A revolution in the makingThe computer renderings do give biologists a head start on solving problems such as how a drug might interact with a protein. But scientists should remember one thing: “These are models,” not experimentally deciphered structures, says Gonen, at UCLA. He uses AlphaFold’s protein predictions to help make sense of experimental data, but he worries that researchers will accept the AI’s predictions as gospel. If that happens, “the risk is that it will become harder and harder and harder to justify why you need to solve an experimental structure.” That could lead to reduced funding, talent and other resources for the types of experiments needed to check the computer’s work and forge new ground, he says. Harvard Medical School’s Bouatta is more optimistic.

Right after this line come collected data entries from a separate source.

(* ===== verification/JsArray.v ===== *)
(** * JavaScript array operations

    The array methods the components call on lists of ids:
    [Array.prototype.indexOf] (which answers [-1] for a missing element),
    [Array.prototype.splice] (which clamps its start index: a negative
    start counts from the end, a start past the end appends), and lodash's
    [sortBy] on a numeric key (a stable sort).  The lemmas relate them to
    stdpp's [take], [drop], [filter] and permutations. *)

From stdpp Require Import base list sets strings sorting.
From Stdlib Require Import String ZArith Lia.
From S2P Require Import Prelude.

Open Scope Z_scope.
#[local] Set Warnings "-clear-no-such-hyp".

Section Arrays.
Context {A : Type} `{EqDecision A}.

(** [l.indexOf(x)] as an index, [None] for [-1]. *)
Fixpoint index_of (x : A) (l : list A) : option nat :=
  match l with
  | [] => None
  | y :: l' => if decide (y = x) then Some 0%nat else S <$> index_of x l'
  end.

Definition indexOf (x : A) (l : list A) : Z :=
  match index_of x l with Some n => Z.of_nat n | None => -1 end.

(** [l.splice(start, deleteCount, ...ins)], the array it leaves. *)
Definition js_splice (l : list A) (start deleteCount : Z) (ins : list A) : list A :=
  let len := Z.of_nat (List.length l) in
  let s := if start <? 0 then Z.max (len + start) 0 else Z.min start len in
  let dc := Z.max 0 (Z.min deleteCount (len - s)) in
  take (Z.to_nat s) l ++ ins ++ drop (Z.to_nat (s + dc)) l.

(** lodash's [sortBy(l, key)] on a numeric key: stable, an element goes
    after the elements already placed whose key is not greater. *)
Fixpoint insert_by (key : A -> Z) (x : A) (l : list A) : list A :=
  match l with
  | [] => [x]
  | y :: l' => if key x <? key y then x :: l else y :: insert_by key x l'
  end.

Definition sortBy (key : A -> Z) (l : list A) : list A :=
  fold_left (fun acc x => insert_by key x acc) l [].

End Arrays.

(** ** Lemmas *)

Section ArrayLemmas.
Context {A : Type} `{EqDecision A}.
Implicit Types (x y : A) (l : list A).

Lemma filter_all (P : A -> Prop) `{!forall y, Decision (P y)} l :
  (forall y, y ∈ l -> P y) -> filter P l = l.
Proof.
  induction l as [|y l IH]; intros HP; [done|]. rewrite filter_cons, decide_True by set_solver.
  f_equal. apply IH. set_solver.
Qed.

Lemma index_of_None x l : index_of x l = None <-> x ∉ l.
Proof.
  induction l as [|y l IH]; simpl; [set_solver|].
  case_decide; subst; [split; [done|set_solver]|].
  rewrite fmap_None, IH, elem_of_cons. naive_solver.
Qed.

Lemma index_of_Some x l n :
  index_of x l = Some n -> l !! n = Some x /\ x ∉ take n l.
Proof.
  revert n. induction l as [|y l IH]; intros n; simpl; [done|].
  case_decide; subst; [intros [= <-]; simpl; set_solver|].
  intros (m & Hm & ->)%fmap_Some. destruct (IH m Hm). simpl. set_solver.
Qed.

Lemma index_of_elem x l : x ∈ l -> exists n, index_of x l = Some n.
Proof. intros Hx. destruct (index_of x l) eqn:E; [by eexists|]. by apply index_of_None in E. Qed.

Lemma indexOf_missing x l : x ∉ l -> indexOf x l = -1.
Proof. intros Hx. unfold indexOf. by rewrite (proj2 (index_of_None x l) Hx). Qed.

Lemma indexOf_bounds x l : x ∈ l -> 0 <= indexOf x l < Z.of_nat (List.length l).
Proof.
  intros Hx. destruct (index_of_elem x l Hx) as [n Hn]. unfold indexOf. rewrite Hn.
  apply index_of_Some in Hn as [Hn _]. apply lookup_lt_Some in Hn. lia.
Qed.

Lemma js_splice_insert l s ins :
  0 <= s <= Z.of_nat (List.length l) -> js_splice l s 0 ins = take (Z.to_nat s) l ++ ins ++ drop (Z.to_nat s) l.
Proof.
  intros Hs. unfold js_splice. rewrite (proj2 (Z.ltb_ge s 0)) by lia.
  rewrite Z.min_l by lia. by rewrite Z.max_l, Z.add_0_r by lia.
Qed.

(** Past the end, [splice] inserts at the end. *)
Lemma js_splice_insert_end l s ins :
  Z.of_nat (List.length l) <= s -> js_splice l s 0 ins = l ++ ins.
Proof.
  intros Hs. unfold js_splice. rewrite (proj2 (Z.ltb_ge s 0)) by lia.
  rewrite Z.min_r, Z.max_l, Z.add_0_r, Nat2Z.id, take_ge, drop_ge by lia. by rewrite app_nil_r.
Qed.

(** Inserting never loses nor duplicates an element, wherever it lands. *)
Lemma js_splice_insert_perm l s ins : js_splice l s 0 ins ≡ₚ ins ++ l.
Proof.
  unfold js_splice. set (t := if s <? 0 then _ else _).
  assert (Z.max 0 (Z.min 0 (Z.of_nat (List.length l) - t)) = 0) as -> by lia.
  rewrite Z.add_0_r, app_assoc, (Permutation_app_comm _ ins), <- app_assoc, take_drop. done.
Qed.

Lemma js_splice_remove l n :
  (n < List.length l)%nat -> js_splice l (Z.of_nat n) 1 [] = take n l ++ drop (S n) l.
Proof.
  intros Hn. unfold js_splice. rewrite (proj2 (Z.ltb_ge _ 0)) by lia.
  rewrite Z.min_l by lia. rewrite Z.min_l, Z.max_r by lia.
  rewrite Nat2Z.id. simpl. f_equal. f_equal. lia.
Qed.

(** [splice(-1, 1)] removes the last element. *)
(** Moving the element at [i] to [j] and then back restores the array. *)
Lemma js_splice_move_back l i j x :
  l !! i = Some x -> (j < List.length l)%nat ->
  let moved := js_splice (js_splice l (Z.of_nat i) 1 []) (Z.of_nat j) 0 [x] in
  js_splice (js_splice moved (Z.of_nat j) 1 []) (Z.of_nat i) 0 [x] = l.
Proof.
  intros Hx Hj. pose proof (lookup_lt_Some _ _ _ Hx) as Hi.
  set (l0 := take i l ++ drop (S i) l).
  assert (H0 : S (List.length l0) = List.length l)
    by (unfold l0; rewrite length_app, length_take, length_drop; lia).
  cbv zeta. rewrite (js_splice_remove l i) by done. fold l0.
  rewrite (js_splice_insert l0 (Z.of_nat j)), Nat2Z.id by lia. rewrite js_splice_remove
    by (rewrite !length_app, length_take, length_drop; simpl; lia).
  assert (Ht : List.length (take j l0) = j) by (rewrite length_take; lia).
  rewrite take_app_length' by done. rewrite drop_app_ge by lia. rewrite Ht.
  replace (S j - j)%nat with 1%nat by lia. change (drop 1 ([x] ++ drop j l0)) with (drop j l0). rewrite take_drop.
  rewrite js_splice_insert by lia. rewrite Nat2Z.id. unfold l0.
  rewrite take_app_le, drop_app_le by (rewrite length_take; lia).
  rewrite take_take, Nat.min_id, (drop_ge (take i l)) by (rewrite length_take; lia).
  simpl. by rewrite take_drop_middle.
Qed.

Lemma js_splice_last l : js_splice l (-1) 1 [] = take (pred (List.length l)) l.
Proof.
  unfold js_splice. simpl. destruct l as [|y l]; [done|].
  rewrite (drop_ge (y :: l)); [|simpl; lia]. rewrite app_nil_r. f_equal. simpl List.length. lia.
Qed.

(** In a list without duplicates, removing at [indexOf x] removes [x]. *)
Lemma js_splice_indexOf l x :
  NoDup l -> x ∈ l -> js_splice l (indexOf x l) 1 [] = filter (fun y => y <> x) l.
Proof.
  intros Hnd Hx. destruct (index_of_elem x l Hx) as [n Hn]. unfold indexOf. rewrite Hn.
  destruct (index_of_Some _ _ _ Hn) as [Hl Hnot].
  rewrite js_splice_remove by (eapply lookup_lt_Some; eauto).
  rewrite <- (take_drop n l) at 3. rewrite (drop_S l x n Hl), filter_app, filter_cons.
  rewrite decide_False by (intros Hc; by apply Hc). rewrite !filter_all; [done| |].
  - intros y Hy ->. rewrite <- (take_drop (S n) l), NoDup_app in Hnd.
    destruct Hnd as (_ & Hdisj & _). apply (Hdisj x); [|done].
    erewrite take_S_r by done. set_solver.
  - intros y Hy ->. done.
Qed.

Lemma insert_by_perm key x l : insert_by key x l ≡ₚ x :: l.
Proof.
  induction l as [|y l IH]; simpl; [done|].
  destruct (key x <? key y); [done|]. rewrite IH. by constructor.
Qed.

Lemma sortBy_perm key l : sortBy key l ≡ₚ l.
Proof.
  unfold sortBy. assert (forall acc, fold_left (fun acc x => insert_by key x acc) l acc ≡ₚ l ++ acc)
    as H by (induction l as [|x l IH]; intros acc; simpl; [done|];
             rewrite IH, insert_by_perm; by rewrite Permutation_middle).
  by rewrite H, app_nil_r.
Qed.

(** lodash's [sortBy] sorts: each element's key is at most the keys
    after it. *)
Lemma insert_by_sorted key x l :
  StronglySorted (fun a b => key a <= key b) l ->
  StronglySorted (fun a b => key a <= key b) (insert_by key x l).
Proof.
  induction l as [|y l IH]; intros Hs; simpl; [repeat constructor|].
  apply StronglySorted_cons in Hs as [Hy Hl].
  destruct (Z.ltb_spec (key x) (key y)).
  - apply StronglySorted_cons. split; [|by apply StronglySorted_cons].
    constructor; [lia|]. eapply Forall_impl; [exact Hy|]. simpl. lia.
  - apply StronglySorted_cons. split; [|by apply IH].
    rewrite (insert_by_perm key x l). constructor; [lia|done].
Qed.

Lemma sortBy_sorted key l : StronglySorted (fun a b => key a <= key b) (sortBy key l).
Proof.
  unfold sortBy. assert (forall acc, StronglySorted (fun a b => key a <= key b) acc ->
    StronglySorted (fun a b => key a <= key b) (fold_left (fun acc x => insert_by key x acc) l acc))
    as H by (induction l as [|x l IH]; intros acc Hacc; simpl; [done|]; by apply IH, insert_by_sorted).
  apply H. constructor.
Qed.

Lemma StronglySorted_weaken (R R' : A -> A -> Prop) l :
  (forall a b, a ∈ l -> b ∈ l -> R a b -> R' a b) -> StronglySorted R l -> StronglySorted R' l.
Proof.
  intros HR Hs. induction Hs as [|x l Hs IH Hx]; constructor.
  - apply IH. intros a b Ha Hb. apply HR; set_solver.
  - rewrite Forall_forall in Hx |- *. intros y Hy. apply HR; [set_solver..|]. by apply Hx.
Qed.

Lemma StronglySorted_filter (R : A -> A -> Prop) (P : A -> Prop) `{!forall y, Decision (P y)} l :
  StronglySorted R l -> StronglySorted R (filter P l).
Proof.
  induction 1 as [|x l Hs IH Hx]; [constructor|]. rewrite filter_cons.
  case_decide; [|done]. constructor; [done|].
  rewrite Forall_forall in Hx |- *. intros y Hy. apply list_elem_of_filter in Hy as [_ Hy]. by apply Hx.
Qed.

(** In a list without duplicates, elements come in the order of their
    [indexOf]. *)
Lemma indexOf_sorted l : NoDup l -> StronglySorted (fun a b => indexOf a l <= indexOf b l) l.
Proof.
  induction l as [|x l IH]; intros Hnd; [constructor|]. apply NoDup_cons in Hnd as [Hx Hnd].
  assert (Hshift : forall y, y ∈ l -> indexOf y (x :: l) = indexOf y l + 1).
  { intros y Hy. unfold indexOf. simpl. rewrite decide_False by set_solver.
    destruct (index_of_elem y l Hy) as [n ->]. simpl. lia. }
  constructor.
  - eapply StronglySorted_weaken; [|exact (IH Hnd)].
    intros a b Ha Hb. rewrite !Hshift by done. lia.
  - apply Forall_forall. intros y Hy. rewrite (Hshift y) by done.
    unfold indexOf at 1. simpl. rewrite decide_True by done.
    pose proof (indexOf_bounds y l Hy). lia.
Qed.

Lemma indexOf_inj l a b : a ∈ l -> b ∈ l -> indexOf a l = indexOf b l -> a = b.
Proof.
  intros Ha Hb. destruct (index_of_elem a l Ha) as [n Hn], (index_of_elem b l Hb) as [m Hm].
  unfold indexOf. rewrite Hn, Hm. intros Heq. apply Nat2Z.inj in Heq. subst.
  apply index_of_Some in Hn as [Hn _], Hm as [Hm _]. congruence.
Qed.

End ArrayLemmas.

He thinks that researchers probably don’t need to invest experimental resources in the types of proteins that AlphaFold does a good job of predicting, which should help structural biologists triage where to put their time and money. “There are proteins for which AlphaFold is still struggling,” Bouatta agrees. Researchers should spend their capital there, he says. “Maybe if we generate more [experimental] data for those challenging proteins, we could use them for retraining another AI system” that could make even better predictions. He and colleagues have already reverse engineered AlphaFold to make a version called OpenFold that researchers can train to solve other problems, such as those gnarly but important protein complexes.
Massive amounts of DNA generated by the Human Genome Project have made a wide range of biological discoveries possible and opened up new fields of research (SN: 2/12/22, p. 22). Having structural information on 200 million proteins could be similarly revolutionary, Bouatta says.In the future, thanks to AlphaFold and its AI kin, he says, “we don’t even know what sorts of questions we might be asking.”